[Collected data entries]
(** X13: on a tree with user-scope data for the type, the providers that
    are current in the provider patch are exactly the known providers of
    the requested list. *)
Theorem getCurrentProviders_after_provider_patch
    type tree changedData provider userData :
  well_formed tree = true ->
  lookup "provider" changedData = Some provider ->
  userScope tree type = Some userData ->
  userData <> [] ->
  exists patch,
    getStateToPutForProvider type tree changedData = Ok patch
    /\ getCurrentProviders type patch
       = filter (includes (split "+" provider)) (keys ALL_PROVIDERS).
Proof.
  intros Hw Hp Hu Hne. unfold userScope in Hu.
  destruct (lookup type tree) as [a|] eqn:Ht; [|discriminate].
  destruct (provider_patch_paths _ _ _ _ _ Hw Hp Ht) as [patch [Hok _]].
  exists patch. split; [exact Hok|].
  rewrite (provider_patch _ _ _ _ _ Hp Ht) in Hok. injection Hok as <-.
  destruct (well_formed_at _ _ _ Hw Ht) as [Hua _].
  unfold getCurrentProviders, getUserDefaultValues, scopeData.
  cbn [lookup]. rewrite String.eqb_refl. unfold fromEntries at 1.
  pose proof (lookup_fold_map
                (fun scopeType (scopeTypeData : obj ProviderSettings) =>
                   fromEntries
                     (map (fun '(scopeId, scopeIdData) =>
                             (scopeId,
                              backfillMissingProvidersWithFallback
                                scopeIdData (split "+" provider)
                                (getFallBackValue type) scopeType))
                          scopeTypeData))
                a Hua [] "user") as H1.
  cbn beta in H1. rewrite_lookup H1. clear H1. rewrite Hu.
  cbn [or_empty].
  set (user' :=
         fromEntries
           (map (fun '(scopeId, scopeIdData) =>
                   (scopeId,
                    backfillMissingProvidersWithFallback scopeIdData
                      (split "+" provider) (getFallBackValue type) "user"))
                userData)).
  destruct (pop (values user')) as [picked|] eqn:Hpop.
  - apply pop_in in Hpop. subst user'. unfold fromEntries in Hpop.
    apply in_values_fold_obj_set in Hpop.
    destruct Hpop as [Hpop | []].
    rewrite map_map in Hpop. apply in_map_iff in Hpop.
    destruct Hpop as [[id m] [<- _]]. cbn [snd].
    rewrite backfill_shape. unfold entries.
    pose proof (fallback_not_never m _ (getFallBackValue_not_never type))
      as Hf.
    cbn [filter keys map fst ALL_PROVIDERS].
    destruct (includes (split "+" provider) "email"),
      (includes (split "+" provider) "slack");
      unfold includes; cbn [existsb]; rewrite ?Hf; cbn; reflexivity.
  - apply pop_none in Hpop.
    assert (Hv : user' <> []).
    { subst user'. unfold fromEntries. apply fold_obj_set_not_nil. left.
      destruct userData; [contradiction|discriminate]. }
    destruct user'; [contradiction|discriminate].
Qed.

(Exercise goal) Copy exactly the lines that begin with the one containing "backfillMissingProvidersWithFallback scopeIdData" and continue to the end of the records, both included, and nothing more.

(Finished task)
                    backfillMissingProvidersWithFallback scopeIdData
                      (split "+" provider) (getFallBackValue type) "user"))
                userData)).
  destruct (pop (values user')) as [picked|] eqn:Hpop.
  - apply pop_in in Hpop. subst user'. unfold fromEntries in Hpop.
    apply in_values_fold_obj_set in Hpop.
    destruct Hpop as [Hpop | []].
    rewrite map_map in Hpop. apply in_map_iff in Hpop.
    destruct Hpop as [[id m] [<- _]]. cbn [snd].
    rewrite backfill_shape. unfold entries.
    pose proof (fallback_not_never m _ (getFallBackValue_not_never type))
      as Hf.
    cbn [filter keys map fst ALL_PROVIDERS].
    destruct (includes (split "+" provider) "email"),
      (includes (split "+" provider) "slack");
      unfold includes; cbn [existsb]; rewrite ?Hf; cbn; reflexivity.
  - apply pop_none in Hpop.
    assert (Hv : user' <> []).
    { subst user'. unfold fromEntries. apply fold_obj_set_not_nil. left.
      destruct userData; [contradiction|discriminate]. }
    destruct user'; [contradiction|discriminate].
Qed.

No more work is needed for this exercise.